Some children struggle with the language aspects of maths. The word problem below is a simple maths sum (64 – 23 – 17 = 24). However, some children will have problems understanding the vocabulary and will not know which information is relevant and irrelevant.
'Old Mother Hubbard buys 64 tins of baked beans for her cupboard. She eats 23 tins and 17 tins are left so long they go off and she throws them away. How many tins are left?'
Common behaviour of children with language problems in maths:
At Leaders are Readers we believe that it is important to include wordy maths problems into our teaching so that children grow comfortable with mathematical terminology and learn to pick out the key information themselves. However, we recognise that for some children these type of maths problems can look incredibly daunting; consequently, our teachers use a variety of techniques to make the weird and wonderful language of maths more accessible.

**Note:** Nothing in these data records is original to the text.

Lemma Inv_insert s k v pre post p n :
  Inv s (pre ++ post) → located s k pre post p → misses (store s) k post →
  is_nil k = false →
  Inv (set_length n (set_store (insert_store (store s) p (hd_error post) k v) s))
      (pre ++ List.length (store s) :: post).
Proof.
  intros HI [Hlt Hstop -> Hnext _] Hmiss Hknil.
  pose proof (λ a, Inv_valid _ _ a HI) as Hvalid.
  destruct HI as [Hlvl Hch Hnd Hs Hkeys].
  assert (Hkeys' :
    key_at (insert_store (store s) (last_of (head s) pre) (hd_error post) k v)
      <$> (pre ++ List.length (store s) :: post)
    = (key_at (store s) <$> pre) ++ k :: (key_at (store s) <$> post)).
  { rewrite fmap_app, fmap_cons. rewrite insert_store_key_new.
    rewrite (fmap_ext_elem _ (key_at (store s)) pre),
            (fmap_ext_elem _ (key_at (store s)) post); [done| |].
    - intros a Ha. apply insert_store_key_old, Hvalid. set_solver.
    - intros a Ha. apply insert_store_key_old, Hvalid. set_solver. }
  destruct (chain_split _ _ _ _ Hch) as (l1 & Hl1 & Hseg1 & _ & Hseg2).
  set (p := last_of (head s) pre) in *.
  assert (Hall : head s :: pre ++ post = l1 ++ p :: post).
  { change (head s :: pre ++ post) with ((head s :: pre) ++ post).
    rewrite Hl1, <-app_assoc. done. }
  rewrite Hall in Hnd.
  assert (Hfresh : ∀ a, a ∈ head s :: pre ++ post → a ≠ List.length (store s)).
  { intros a Ha%Hvalid%lookup_lt_is_Some. lia. }
  split; sl_simpl.
  - done.
  - change (head s :: pre ++ List.length (store s) :: post)
      with ((head s :: pre) ++ List.length (store s) :: post).
    rewrite Hl1, <-app_assoc. simpl.
    apply (chain_rebuild _ _ _ _ (Some (List.length (store s)))).
    + apply (lseg_frame (store s)); [|done]. intros a Ha.
      apply insert_store_nxt_other.
      * apply Hvalid. rewrite Hall. set_solver.
      * intros ->. apply NoDup_app in Hnd as (_ & Hdis & _).
        apply (Hdis p Ha). left.
    + by eapply insert_store_nxt_pred.
    + simpl. split; [done|]. exists (hd_error post). split.
      * apply insert_store_nxt_new. by eapply nxt_is_Some.
      * apply (lseg_frame (store s)); [|done]. intros a Ha.
        apply insert_store_nxt_other.
        -- apply Hvalid. set_solver.
        -- intros ->. apply NoDup_app in Hnd as (_ & _ & Hnd).
           apply NoDup_cons in Hnd as [Hnd _]. done.
  - rewrite <-Hall in Hnd.
    change (head s :: pre ++ List.length (store s) :: post)
      with ((head s :: pre) ++ List.length (store s) :: post).
    rewrite <-Permutation_middle. constructor; [|done].
    intros Hin. by apply (Hfresh _ Hin).
  - rewrite Hkeys'. rewrite fmap_app in Hs. apply sorted_insert; [done| |].
    + by apply Forall_fmap.
    + destruct post as [|b post]; [done|]. simpl in *.
      apply compare_gt_lt. unfold key_lt in Hstop. lia.
  - rewrite Hkeys'. rewrite fmap_app in Hkeys.
    apply Forall_app in Hkeys as [H1 H2]. apply Forall_app. split; [done|].
    by constructor.
Qed.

Mental maths is a critical component to a balanced maths programme. Knowing how to correctly manipulate numbers in our head reinforces number sense. Without a strong foundation in number sense, children will be at a disadvantage in all areas of mathematics. When this foundation is in place, all maths processes become much quicker and simpler. It is the teacher's responsibility to create students who are "nimble with numbers" and to establish effective strategies to aid mental maths learning.
Children, including those with dyscalculia, may have trouble "memorizing" basic number facts and operational signs. Instead of automatically knowing that 3+7=10, or that 5x5=25, these children laboriously count on their fingers, and are unable to develop efficient memory strategies of their own. For some, it helps to have a maths chart as a basic fact reference. If students have the full set of answers in view and in the same location, it can help them to recall the answers on their own.

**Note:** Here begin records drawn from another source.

(** C3, as the code has it. Disjoint mode, a sample whose classes are
    exactly 1 and 2, class 1 in the slice of task 0, class 2 in the
    slice of task 1 and not in that of task 0: the sample is not
    assigned to task 0 and is assigned to task 1. *)
Theorem disjoint_split_sample (paths : list Path) increments class_order
    (i : nat) (path : Path) :
  paths !! i = Some path ->
  (forall c, c ∈ sample_classes pixels path <-> c = 1 \/ c = 2) ->
  1 ∈ task_slice class_order increments 0 ->
  2 ∈ task_slice class_order increments 1 ->
  2 ∉ task_slice class_order increments 0 ->
  exists t,
    _filter_images pixels paths increments class_order "disjoint" = Ok t
    /\ cell t i 0 = Some 0 /\ cell t i 1 = Some 1.
Proof.
  intros Hi Hcls H1 H2 Hn2.
  destruct (increments !! 0%nat) as [inc0|] eqn:Hinc0;
    [|unfold task_slice in H1; rewrite Hinc0 in H1; inversion H1].
  destruct (increments !! 1%nat) as [inc1|] eqn:Hinc1;
    [|unfold task_slice in H2; rewrite Hinc1 in H2; inversion H2].
  destruct (filter_images_cells paths increments class_order "disjoint"
              ltac:(right; reflexivity)) as (t & Hrun & _ & Hcell).
  exists t. split; [exact Hrun|].
  rewrite (Hcell i 0%nat path inc0 Hi Hinc0), (Hcell i 1%nat path inc1 Hi Hinc1).
  rewrite (task_slice_lookup _ _ _ _ Hinc0) in H1, Hn2.
  rewrite (task_slice_lookup _ _ _ _ Hinc1) in H2.
  assert (sum (slice_to increments (Z.of_nat 0)) = 0) as Hs0
    by (rewrite slice_to_nat; reflexivity).
  assert (sum (slice_to increments (Z.of_nat 1)) = inc0) as Hs1
    by (rewrite slice_to_nat, (sum_take_S _ _ _ Hinc0); simpl; lia).
  rewrite Hs0 in H1, Hn2 |- *. rewrite Hs1 in H2 |- *.
  rewrite Z.add_0_l in H1.
  unfold task_test, member. rewrite !decide_False by discriminate.
  split.
  - destruct (all _ _) eqn:Hall; [|rewrite andb_false_r; reflexivity].
    exfalso. rewrite all_contains in Hall.
    specialize (Hall 2 ltac:(apply Hcls; right; reflexivity)).
    rewrite !elem_of_app, !elem_of_cons, elem_of_nil in Hall.
    destruct Hall as [H|[H|[H|[H|[]]]]]; try discriminate.
    + contradiction.
    + unfold slice_to, slice in H. rewrite Z.sub_diag in H. inversion H.
  - assert (any (fun c => contains c (slice class_order inc0 (inc0 + inc1)))
                (sample_classes pixels path) = true) as ->.
    { apply any_contains. exists 2. split; [apply Hcls; right; reflexivity|].
      exact H2. }
    assert (all (fun c => contains c
                   (slice class_order inc0 (inc0 + inc1)
                    ++ slice_to class_order inc0 ++ [0; 255]))
                (sample_classes pixels path) = true) as ->.
    { apply all_contains. intros c Hc. apply Hcls in Hc as [->| ->].
      - rewrite !elem_of_app. right. left. exact H1.
      - rewrite !elem_of_app. left. exact H2. }
    reflexivity.
Qed.

(** C9. On the same inputs both modes return a matrix, and at every
    sample [i] and task [j] the cell of the disjoint matrix is at most
    the cell of the overlap matrix: a sample that disjoint mode assigns
    to a task is assigned to it by overlap mode too. *)
Theorem disjoint_below_overlap (paths : list Path) increments class_order
    (i j : nat) :
  (i < length paths)%nat -> (j < length increments)%nat ->
  exists td to a b,
    _filter_images pixels paths increments class_order "disjoint" = Ok td
    /\ _filter_images pixels paths increments class_order "overlap" = Ok to
    /\ cell td i j = Some a /\ cell to i j = Some b
    /\ a <= b /\ (a = 1 -> b = 1).
Proof.
  intros Hi Hj.
  destruct (lookup_lt_is_Some_2 paths i Hi) as [path Hpath].
  destruct (lookup_lt_is_Some_2 increments j Hj) as [inc Hinc].
  destruct (filter_images_cells paths increments class_order "disjoint"
              ltac:(right; reflexivity)) as (td & Hrund & _ & Hcelld).
  destruct (filter_images_cells paths increments class_order "overlap"
              ltac:(left; reflexivity)) as (to & Hruno & _ & Hcello).
  exists td, to. do 2 eexists.
  split; [exact Hrund|]. split; [exact Hruno|].
  split; [apply (Hcelld i j path inc Hpath Hinc)|].
  split; [apply (Hcello i j path inc Hpath Hinc)|].
  unfold task_test, member.
  rewrite decide_False by discriminate. rewrite decide_True by reflexivity.
  destruct (any _ _); destruct (all _ _); simpl; split; (lia || discriminate).
Qed.

End Filter.

(** In overlap mode the sample of the fixture belongs to both tasks. *)
Example overlap_several_tasks :
  _filter_images fixture_pixels fixture_paths [1; 1] [1; 2] "overlap"
  = Ok [[1; 1]].
Proof. reflexivity. Qed.

Lemma overlap_membership_witness :
  exists t,
    _filter_images fixture_pixels fixture_paths [1; 1] [1; 2] "overlap" = Ok t
    /\ (cell t 0 1 = Some 1
        <-> exists c, c ∈ sample_classes fixture_pixels [1; 2; 2; 1]
                      /\ c ∈ task_slice [1; 2] [1; 1] 1)
    /\ (cell t 0 1 = Some 1 \/ cell t 0 1 = Some 0).
Proof.
  apply (overlap_membership fixture_pixels fixture_paths [1; 1] [1; 2]
           0%nat 1%nat [1; 2; 2; 1]).
  - reflexivity.
  - simpl. lia.
Defined.

Lemma disjoint_membership_witness :
  exists t,
    _filter_images fixture_pixels fixture_paths [1; 1] [1; 2] "disjoint" = Ok t
    /\ (cell t 0 1 = Some 1
        <-> (exists c, c ∈ sample_classes fixture_pixels [1; 2; 2; 1]
                       /\ c ∈ task_slice [1; 2] [1; 1] 1)
            /\ (forall c, c ∈ sample_classes fixture_pixels [1; 2; 2; 1] ->
                   c ∈ task_slice [1; 2] [1; 1] 1
                   \/ c ∈ earlier_classes [1; 2] [1; 1] 1
                   \/ c = 0 \/ c = 255))
    /\ (cell t 0 1 = Some 1 \/ cell t 0 1 = Some 0).
Proof.
  apply (disjoint_membership fixture_pixels fixture_paths [1; 1] [1; 2]
           0%nat 1%nat [1; 2; 2; 1]).
  - repeat constructor; lia.
  - reflexivity.
  - simpl. lia.
Defined.

(** C3 as the specification states it fails on the fixture: the row of
    the sample is not all zeros, the sample is assigned to task 1. *)
Lemma disjoint_split_sample_not_excluded :
  ~ (exists t,
       _filter_images fixture_pixels fixture_paths [1; 1] [1; 2] "disjoint"
       = Ok t
       /\ t !! 0%nat = Some [0; 0]).
Proof.
  intros (t & Hrun & Hrow). vm_compute in Hrun.
  injection Hrun as <-. discriminate Hrow.
Qed.

Lemma disjoint_split_sample_witness :
  exists t,
    _filter_images fixture_pixels fixture_paths [1; 1] [1; 2] "disjoint" = Ok t
    /\ cell t 0 0 = Some 0 /\ cell t 0 1 = Some 1.
Proof.
  apply (disjoint_split_sample fixture_pixels fixture_paths [1; 1] [1; 2]
           0%nat [1; 2; 2; 1]).
  - reflexivity.
  - intros c. change (sample_classes fixture_pixels [1; 2; 2; 1]) with [1; 2].
    rewrite !elem_of_cons, elem_of_nil. tauto.
  - change (task_slice [1; 2] [1; 1] 0) with [1]. apply list_elem_of_here.
  - change (task_slice [1; 2] [1; 1] 1) with [2]. apply list_elem_of_here.
  - change (task_slice [1; 2] [1; 1] 0) with [1].
    rewrite list_elem_of_singleton. discriminate.
Defined.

Leaders are Readers believe that every maths lesson should incorporate some element of mental maths. The teachers understand that teaching mental maths is more than stringing random groups of numbers together and asking students to 'find the right answer'. They also recognise that it is more than simple fact memorization. To correctly teach these processes, the teachers at Leaders are Readers focus on teaching conceptual understanding of mathematical processes. The word "mental" does not mean that it is going to be quick; the speed comes later when students are able to do the maths in their head.
Many maths problems are multi-step and require some type of systematic approach. For children who have problems with organization, or have visual, spatial, or ordering difficulties, multi-step maths problems may prove a real challenge. The child may have difficulty ordering the steps used to solve a problem, or lose appreciation of the final goal and overemphasize individual elements of a problem. For some, a multi-step maths problem may seem overwhelming, leading to a feeling of anxiety, confusion or disinterest.
The teachers at Leaders are Readers understand that many children face difficulties with multi-step maths problems; consequently, they ensure the children understand how to break down these types of equations into manageable chunks. It is important that students learn the methods that always work and have one thoroughly understood method, than several complex methods for different situations. The main reason for learning all about maths is to become better problem solvers in all aspects of life, and being able to answer multi-step maths problems prepares children for this.